Your job is to copy all the entries precisely as they stand.

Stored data

- - - - -

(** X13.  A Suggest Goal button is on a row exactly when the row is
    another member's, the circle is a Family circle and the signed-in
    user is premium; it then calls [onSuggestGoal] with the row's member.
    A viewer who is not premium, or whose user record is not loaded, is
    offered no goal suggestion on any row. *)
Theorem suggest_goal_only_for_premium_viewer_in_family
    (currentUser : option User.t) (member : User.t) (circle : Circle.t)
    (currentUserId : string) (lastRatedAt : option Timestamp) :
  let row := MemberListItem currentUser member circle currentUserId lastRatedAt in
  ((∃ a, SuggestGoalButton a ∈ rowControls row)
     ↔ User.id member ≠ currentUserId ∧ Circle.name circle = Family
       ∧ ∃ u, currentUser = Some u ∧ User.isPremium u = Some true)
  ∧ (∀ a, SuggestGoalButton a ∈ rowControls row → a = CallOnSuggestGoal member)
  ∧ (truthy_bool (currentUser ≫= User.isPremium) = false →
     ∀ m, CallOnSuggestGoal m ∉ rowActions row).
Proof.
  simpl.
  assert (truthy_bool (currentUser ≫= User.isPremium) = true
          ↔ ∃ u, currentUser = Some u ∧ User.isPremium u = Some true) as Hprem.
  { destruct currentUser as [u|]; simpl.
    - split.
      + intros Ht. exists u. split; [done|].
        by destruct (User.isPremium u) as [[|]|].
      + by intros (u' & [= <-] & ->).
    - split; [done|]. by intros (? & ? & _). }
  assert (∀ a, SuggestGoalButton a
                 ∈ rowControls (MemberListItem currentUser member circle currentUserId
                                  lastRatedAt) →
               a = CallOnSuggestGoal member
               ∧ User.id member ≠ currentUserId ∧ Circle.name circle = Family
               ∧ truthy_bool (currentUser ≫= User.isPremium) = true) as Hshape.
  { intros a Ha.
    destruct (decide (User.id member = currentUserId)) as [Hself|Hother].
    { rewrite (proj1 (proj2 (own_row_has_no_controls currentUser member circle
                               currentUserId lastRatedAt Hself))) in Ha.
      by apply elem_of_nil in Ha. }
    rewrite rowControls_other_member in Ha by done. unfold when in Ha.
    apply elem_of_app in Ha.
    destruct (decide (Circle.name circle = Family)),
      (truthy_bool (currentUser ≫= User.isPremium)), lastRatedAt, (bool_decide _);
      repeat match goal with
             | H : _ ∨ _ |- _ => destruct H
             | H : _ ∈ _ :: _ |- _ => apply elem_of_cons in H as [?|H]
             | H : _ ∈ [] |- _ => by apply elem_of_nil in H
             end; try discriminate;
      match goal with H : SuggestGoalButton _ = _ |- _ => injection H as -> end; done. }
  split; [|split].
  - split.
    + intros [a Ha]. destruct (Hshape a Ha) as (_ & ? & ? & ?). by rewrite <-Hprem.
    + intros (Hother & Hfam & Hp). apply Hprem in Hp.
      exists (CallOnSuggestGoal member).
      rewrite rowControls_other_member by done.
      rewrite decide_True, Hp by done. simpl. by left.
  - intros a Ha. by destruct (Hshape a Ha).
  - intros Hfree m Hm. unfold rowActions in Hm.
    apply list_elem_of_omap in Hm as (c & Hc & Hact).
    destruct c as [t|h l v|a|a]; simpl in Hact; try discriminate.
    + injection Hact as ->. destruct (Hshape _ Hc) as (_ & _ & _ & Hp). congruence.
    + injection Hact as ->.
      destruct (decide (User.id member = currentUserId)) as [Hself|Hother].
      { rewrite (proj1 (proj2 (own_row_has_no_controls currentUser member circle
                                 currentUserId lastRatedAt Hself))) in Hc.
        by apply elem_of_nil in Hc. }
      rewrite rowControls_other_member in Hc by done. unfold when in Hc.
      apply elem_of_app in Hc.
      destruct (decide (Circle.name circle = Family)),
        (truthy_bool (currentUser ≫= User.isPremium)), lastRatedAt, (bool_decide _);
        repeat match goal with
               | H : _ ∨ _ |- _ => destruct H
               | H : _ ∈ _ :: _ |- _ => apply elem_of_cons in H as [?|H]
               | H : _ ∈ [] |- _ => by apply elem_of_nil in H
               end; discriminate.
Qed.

- - - - -

REPLY TO THE EXERCISE >>
(** X13.  A Suggest Goal button is on a row exactly when the row is
    another member's, the circle is a Family circle and the signed-in
    user is premium; it then calls [onSuggestGoal] with the row's member.
    A viewer who is not premium, or whose user record is not loaded, is
    offered no goal suggestion on any row. *)
Theorem suggest_goal_only_for_premium_viewer_in_family
    (currentUser : option User.t) (member : User.t) (circle : Circle.t)
    (currentUserId : string) (lastRatedAt : option Timestamp) :
  let row := MemberListItem currentUser member circle currentUserId lastRatedAt in
  ((∃ a, SuggestGoalButton a ∈ rowControls row)
     ↔ User.id member ≠ currentUserId ∧ Circle.name circle = Family
       ∧ ∃ u, currentUser = Some u ∧ User.isPremium u = Some true)
  ∧ (∀ a, SuggestGoalButton a ∈ rowControls row → a = CallOnSuggestGoal member)
  ∧ (truthy_bool (currentUser ≫= User.isPremium) = false →
     ∀ m, CallOnSuggestGoal m ∉ rowActions row).
Proof.
  simpl.
  assert (truthy_bool (currentUser ≫= User.isPremium) = true
          ↔ ∃ u, currentUser = Some u ∧ User.isPremium u = Some true) as Hprem.
  { destruct currentUser as [u|]; simpl.
    - split.
      + intros Ht. exists u. split; [done|].
        by destruct (User.isPremium u) as [[|]|].
      + by intros (u' & [= <-] & ->).
    - split; [done|]. by intros (? & ? & _). }
  assert (∀ a, SuggestGoalButton a
                 ∈ rowControls (MemberListItem currentUser member circle currentUserId
                                  lastRatedAt) →
               a = CallOnSuggestGoal member
               ∧ User.id member ≠ currentUserId ∧ Circle.name circle = Family
               ∧ truthy_bool (currentUser ≫= User.isPremium) = true) as Hshape.
  { intros a Ha.
    destruct (decide (User.id member = currentUserId)) as [Hself|Hother].
    { rewrite (proj1 (proj2 (own_row_has_no_controls currentUser member circle
                               currentUserId lastRatedAt Hself))) in Ha.
      by apply elem_of_nil in Ha. }
    rewrite rowControls_other_member in Ha by done. unfold when in Ha.
    apply elem_of_app in Ha.
    destruct (decide (Circle.name circle = Family)),
      (truthy_bool (currentUser ≫= User.isPremium)), lastRatedAt, (bool_decide _);
      repeat match goal with
             | H : _ ∨ _ |- _ => destruct H
             | H : _ ∈ _ :: _ |- _ => apply elem_of_cons in H as [?|H]
             | H : _ ∈ [] |- _ => by apply elem_of_nil in H
             end; try discriminate;
      match goal with H : SuggestGoalButton _ = _ |- _ => injection H as -> end; done. }
  split; [|split].
  - split.
    + intros [a Ha]. destruct (Hshape a Ha) as (_ & ? & ? & ?). by rewrite <-Hprem.
    + intros (Hother & Hfam & Hp). apply Hprem in Hp.
      exists (CallOnSuggestGoal member).
      rewrite rowControls_other_member by done.
      rewrite decide_True, Hp by done. simpl. by left.
  - intros a Ha. by destruct (Hshape a Ha).
  - intros Hfree m Hm. unfold rowActions in Hm.
    apply list_elem_of_omap in Hm as (c & Hc & Hact).
    destruct c as [t|h l v|a|a]; simpl in Hact; try discriminate.
    + injection Hact as ->. destruct (Hshape _ Hc) as (_ & _ & _ & Hp). congruence.
    + injection Hact as ->.
      destruct (decide (User.id member = currentUserId)) as [Hself|Hother].
      { rewrite (proj1 (proj2 (own_row_has_no_controls currentUser member circle
                                 currentUserId lastRatedAt Hself))) in Hc.
        by apply elem_of_nil in Hc. }
      rewrite rowControls_other_member in Hc by done. unfold when in Hc.
      apply elem_of_app in Hc.
      destruct (decide (Circle.name circle = Family)),
        (truthy_bool (currentUser ≫= User.isPremium)), lastRatedAt, (bool_decide _);
        repeat match goal with
               | H : _ ∨ _ |- _ => destruct H
               | H : _ ∈ _ :: _ |- _ => apply elem_of_cons in H as [?|H]
               | H : _ ∈ [] |- _ => by apply elem_of_nil in H
               end; discriminate.
Qed.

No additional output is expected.